From Crisis to Depressions
The word “crisis” (appearing in various forms due to the multi-lingual nature of the age) turns up quite often in texts written at the end of the 18th and the beginning of the 19th century. This poses a couple of questions to the historians of the era. The paper attempts to show how the concept of crisis was used at the turn of the century, and looks for examples of phenomena that can be interpreted along these concepts of crisis. The concept of crisis had had quite tangible meanings ever since antiquity, but in the 18th century it was gradually transformed first into a social-political and then into more of an economic concept. This transformation process can also be observed in the Hungary of the time. The dilemmas of the usage of the concept are apparent until the middle of the 19th century in texts related to medicine, literary criticism and later to politics. Looking at the translations of the era, we can also observe that the word did not have a well-defined meaning in contemporary Hungarian, its conceptual boundaries were not sharp, and coexistent word forms were continuously competing with each other. In the end, “crisis” gradually lost its original meaning, and the Latin form was slowly replaced by the Hungarian term “válság” (depression).
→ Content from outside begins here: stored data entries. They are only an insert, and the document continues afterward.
(* ===== verification/JsValue.v ===== *)
(** * JsValue: the values of a data-grid record and the JavaScript conversions

    A record of the data grid ([Datum] of [DataGrid/lib/types/index.d.ts])
    maps field names to [boolean | number | string | null | Date]; reading a
    field it does not have gives [undefined].  This file models those values
    ([value]), numbers with their [NaN] ([jsnum]), records as association
    lists in key-insertion order ([datum]), and the conversions the
    components apply to them: [Number(v)], [String(v)], [Boolean(v)] and
    truthiness, [new Date(v)], [typeof v] and strict equality [===].

    Parsing of strings into numbers and dates and printing of dates are done
    by the JavaScript host, not by this repository: they are the fields of
    the class [JsHost], and every theorem holds for every host. *)

From stdpp Require Import base list strings.
From Stdlib Require Import Ascii ZArith DecimalString.
From S2P Require Import Prelude JsString.

(** ** Numbers

    A JavaScript number is [NaN] or an integer.  The modelled code compares,
    converts and prints numbers; the integers stand for the integral
    doubles, [NaN] keeps its IEEE behaviour: every comparison with it is
    false. *)

Inductive jsnum := NaN | Num (z : Z).

#[export] Instance jsnum_eq_dec : EqDecision jsnum.
Proof. solve_decision. Defined.

Definition num_cmp (op : Z -> Z -> bool) (a b : jsnum) : bool :=
  match a, b with Num x, Num y => op x y | _, _ => false end.

(** [a === b], [a > b], [a < b], [a >= b], [a <= b] on numbers. *)
Definition num_eqb := num_cmp Z.eqb.
Definition num_gtb := num_cmp Z.gtb.
Definition num_ltb := num_cmp Z.ltb.
Definition num_geb := num_cmp Z.geb.
Definition num_leb := num_cmp Z.leb.

Definition isNaN (n : jsnum) : bool := match n with NaN => true | Num _ => false end.

(** [String(n)] of a number: decimal digits with a leading [-]. *)
Definition number_to_string (n : jsnum) : jstr :=
  match n with
  | NaN => str "NaN"
  | Num z => str (NilZero.string_of_int (Z.to_int z))
  end.

(** ** Values *)

Inductive value :=
  | VUndef
  | VNull
  | VBool (b : bool)
  | VNum (n : jsnum)
  | VStr (s : jstr)
  | VDate (ref : nat) (t : jsnum).
(** A [Date] is an object: [ref] is its identity, [t] its time value. *)

#[export] Instance value_eq_dec : EqDecision value.
Proof. solve_decision. Defined.

(** ** The host *)

Class JsHost := {
  host_parse_number : jstr -> jsnum;  (** [Number(s)] of a string *)
  host_parse_date : jstr -> jsnum;    (** time value of [new Date(s)] *)
  host_date_string : jsnum -> jstr    (** [String(d)] of a [Date] *)
}.

Section Conversions.
  Context `{JsHost}.

  (** [Number(v)] *)
Definition to_number (v : value) : jsnum :=
    match v with
    | VUndef => NaN
    | VNull => Num 0
    | VBool b => Num (if b then 1 else 0)
    | VNum n => n
    | VStr s => host_parse_number s
    | VDate _ t => t
    end.

  (** [String(v)] *)
Definition to_string (v : value) : jstr :=
    match v with
    | VUndef => str "undefined"
    | VNull => str "null"
    | VBool true => str "true"
    | VBool false => str "false"
    | VNum n => number_to_string n
    | VStr s => s
    | VDate _ t => host_date_string t
    end.

  (** TimeClip: time values beyond 8.64e15 ms are invalid. *)
Definition time_clip (n : jsnum) : jsnum :=
    match n with
    | Num z => if bool_decide (Z.abs z <= 8640000000000000)%Z then Num z else NaN
    | NaN => NaN
    end.

  (** The time value of [new Date(v)]: a [Date] is copied, a string is
      parsed, anything else goes through [Number]. *)
Definition new_date (v : value) : jsnum :=
    match v with
    | VDate _ t => t
    | VStr s => host_parse_date s
    | _ => time_clip (to_number v)
    end.
End Conversions.

(** [Boolean(v)], the truthiness used by [if], [?:], [||] and [&&]. *)
Definition truthy (v : value) : bool :=
  match v with
  | VUndef | VNull => false
  | VBool b => b
  | VNum NaN => false
  | VNum (Num z) => negb (Z.eqb z 0)
  | VStr s => bool_decide (s <> [])
  | VDate _ _ => true
  end.

(** [a || b] on values: [a] when it is truthy, [b] otherwise. *)
Definition js_or (a b : value) : value := if truthy a then a else b.

(** [a === b]: objects by identity, [NaN] unequal to itself. *)
Definition strict_eq (a b : value) : bool :=
  match a, b with
  | VUndef, VUndef | VNull, VNull => true
  | VBool x, VBool y => Bool.eqb x y
  | VNum x, VNum y => num_eqb x y
  | VStr x, VStr y => bool_decide (x = y)
  | VDate r1 _, VDate r2 _ => Nat.eqb r1 r2
  | _, _ => false
  end.

(** [Object.is(a, b)], which React uses to compare the dependencies of an
    effect: [===], except that [NaN] is itself (the model has no [-0]). *)
Definition object_is (a b : value) : bool :=
  match a, b with VNum NaN, VNum NaN => true | _, _ => strict_eq a b end.

(** [typeof v] *)
Definition typeof (v : value) : jstr :=
  match v with
  | VUndef => str "undefined"
  | VNull | VDate _ _ => str "object"
  | VBool _ => str "boolean"
  | VNum _ => str "number"
  | VStr _ => str "string"
  end.

(** ** Records

    A record is the list of its own properties in insertion order, as
    [Object.keys] and [Object.values] enumerate them. *)

Abbreviation datum := (list (jstr * value)).

(** [record[field]]: [undefined] when the record has no such field. *)
Fixpoint get (r : datum) (k : jstr) : value :=
  match r with
  | [] => VUndef
  | (k', v) :: r' => if bool_decide (k = k') then v else get r' k
  end.

Definition object_keys (r : datum) : list jstr := fst <$> r.
Definition object_values (r : datum) : list value := snd <$> r.

(** The property [k: v] after a spread in an object literal, or an
    assignment [o[k] = v] to a copy: an existing key keeps its place and
    takes the new value, a new key goes last. *)
Fixpoint obj_set (k : jstr) (v : value) (o : datum) : datum :=
  match o with
  | [] => [(k, v)]
  | (k', v') :: o' => if bool_decide (k' = k) then (k, v) :: o' else (k', v') :: obj_set k v o'
  end.

(** A well-formed record has each key once. *)
Definition wf_datum (r : datum) : Prop := NoDup (object_keys r).

(** ** Lemmas *)

Lemma num_cmp_NaN_l op n : num_cmp op NaN n = false.
Proof. reflexivity. Qed.

Lemma num_cmp_NaN_r op n : num_cmp op n NaN = false.
Proof. by destruct n. Qed.

#[export] Hint Rewrite num_cmp_NaN_l num_cmp_NaN_r : js_rw.

Lemma strict_eq_sym a b : strict_eq a b = strict_eq b a.
Proof.
  destruct a as [| |x|[|x]|x|r1 t1], b as [| |y|[|y]|y|r2 t2]; simpl; try done.
  - by destruct x, y.
  - apply Z.eqb_sym.
  - by apply bool_decide_ext.
  - apply Nat.eqb_sym.
Qed.

(** [===] is equality except on [NaN] and on dates, which are compared by
    identity. *)
Lemma strict_eq_true a b :
  strict_eq a b = true ->
  a = b \/ exists r t1 t2, a = VDate r t1 /\ b = VDate r t2.
Proof.
  destruct a as [| |x|[|x]|x|r1 t1], b as [| |y|[|y]|y|r2 t2]; simpl; try discriminate; auto.
  - intros Hb. apply Bool.eqb_prop in Hb. subst. auto.
  - intros Hz. apply Z.eqb_eq in Hz. subst. auto.
  - intros Hs. apply bool_decide_eq_true in Hs. subst. auto.
  - intros Hr. apply Nat.eqb_eq in Hr. subst. right. eauto.
Qed.

Lemma get_app_l r1 r2 k v :
  get r1 k = v -> v <> VUndef -> get (r1 ++ r2) k = v.
Proof.
  induction r1 as [|[k' v'] r1 IH]; simpl; [congruence|].
  case_bool_decide; auto.
Qed.

Lemma get_not_key r k : k ∉ object_keys r -> get r k = VUndef.
Proof.
  induction r as [|[k' v'] r IH]; simpl; [done|].
  unfold object_keys; simpl. rewrite not_elem_of_cons. intros [Hk Hr].
  rewrite bool_decide_false by done. by apply IH.
Qed.

Lemma get_elem r k v : wf_datum r -> (k, v) ∈ r -> get r k = v.
Proof.
  unfold wf_datum, object_keys. induction r as [|[k' v'] r IH]; simpl.
  - intros _ Hin. by apply not_elem_of_nil in Hin.
  - rewrite NoDup_cons. intros [Hk' Hnd] Hin.
    apply elem_of_cons in Hin as [[= -> ->]|Hin].
    + by rewrite bool_decide_true.
    + rewrite bool_decide_false; [by apply IH|].
      intros ->. apply Hk'. apply list_elem_of_fmap. by exists (k', v).
Qed.

Lemma get_obj_set k v o : get (obj_set k v o) k = v.
Proof.
  induction o as [|[k' v'] o IH]; simpl; [by rewrite bool_decide_true|].
  case_bool_decide as Hk; simpl; [by rewrite bool_decide_true|].
  rewrite bool_decide_false by congruence. exact IH.
Qed.

Lemma get_obj_set_other k k' v o : k' <> k -> get (obj_set k v o) k' = get o k'.
Proof.
  intros Hk. induction o as [|[k'' v'] o IH]; simpl; [by rewrite bool_decide_false|].
  case_bool_decide as Hk''; simpl.
  - subst. by rewrite !bool_decide_false.
  - case_bool_decide; [done|exact IH].
Qed.

#[export] Hint Rewrite get_obj_set : js_rw.

Lemma length_object_values r : length (object_values r) = length (object_keys r).
Proof. unfold object_values, object_keys. by rewrite !length_fmap. Qed.

(** Every character [number_to_string] prints is a digit, [-], or one of
    the letters of [NaN]. *)
Definition is_digit (c : ascii) : bool :=
  (48 <=? nat_of_ascii c) && (nat_of_ascii c <=? 57).

Definition number_char (c : ascii) : bool :=
  is_digit c || bool_decide (c ∈ str "-NaN").

Lemma string_of_uint_digits d :
  Forall (fun c => is_digit c = true) (str (NilEmpty.string_of_uint d)).
Proof. induction d; simpl; constructor; done. Qed.

Lemma string_of_uint0_digits d :
  Forall (fun c => is_digit c = true) (str (NilZero.string_of_uint d)).
Proof.
  unfold NilZero.string_of_uint.
  destruct d; try apply string_of_uint_digits. repeat constructor.
Qed.

Lemma number_to_string_chars n :
  Forall (fun c => number_char c = true) (number_to_string n).
Proof.
  assert (Hd : forall d, Forall (fun c => number_char c = true) (str (NilZero.string_of_uint d))).
  { intros d. eapply Forall_impl; [apply string_of_uint0_digits|].
    intros c Hc. unfold number_char. by rewrite Hc. }
  destruct n as [|z]; [repeat constructor|]. unfold number_to_string.
  destruct (Z.to_int z) as [d|d]; [apply Hd|]. constructor; [done|apply Hd].
Qed.

(** ** A host for evaluating examples

    Parses decimal integer literals as numbers and as millisecond time
    values; prints a date as its time value.  It stands for a browser only
    on the inputs the examples use. *)
Definition string_of_jstr (s : jstr) : String.string := String.string_of_list_ascii s.

Definition parse_int (s : jstr) : jsnum :=
  match s with
  | [] => Num 0
  | _ => match NilZero.int_of_string (string_of_jstr s) with
         | Some d => Num (Z.of_int d)
         | None => NaN
         end
  end.

Definition sample_host : JsHost := {|
  host_parse_number := parse_int;
  host_parse_date := parse_int;
  host_date_string := number_to_string
|}.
In connection with the temporalization of certain social concepts, it gradually spread from the areas of medicine (and literary criticism) to the areas of politics and society as well as to economy, in many cases following a certain cyclicism. But defining the concept of depression and formulating a “tipology of depression” is a difficult task: probably scholars themselves need to define the concept of depression with which they plan to work in a historical perspective, when discussing either economic, social or mental historical questions.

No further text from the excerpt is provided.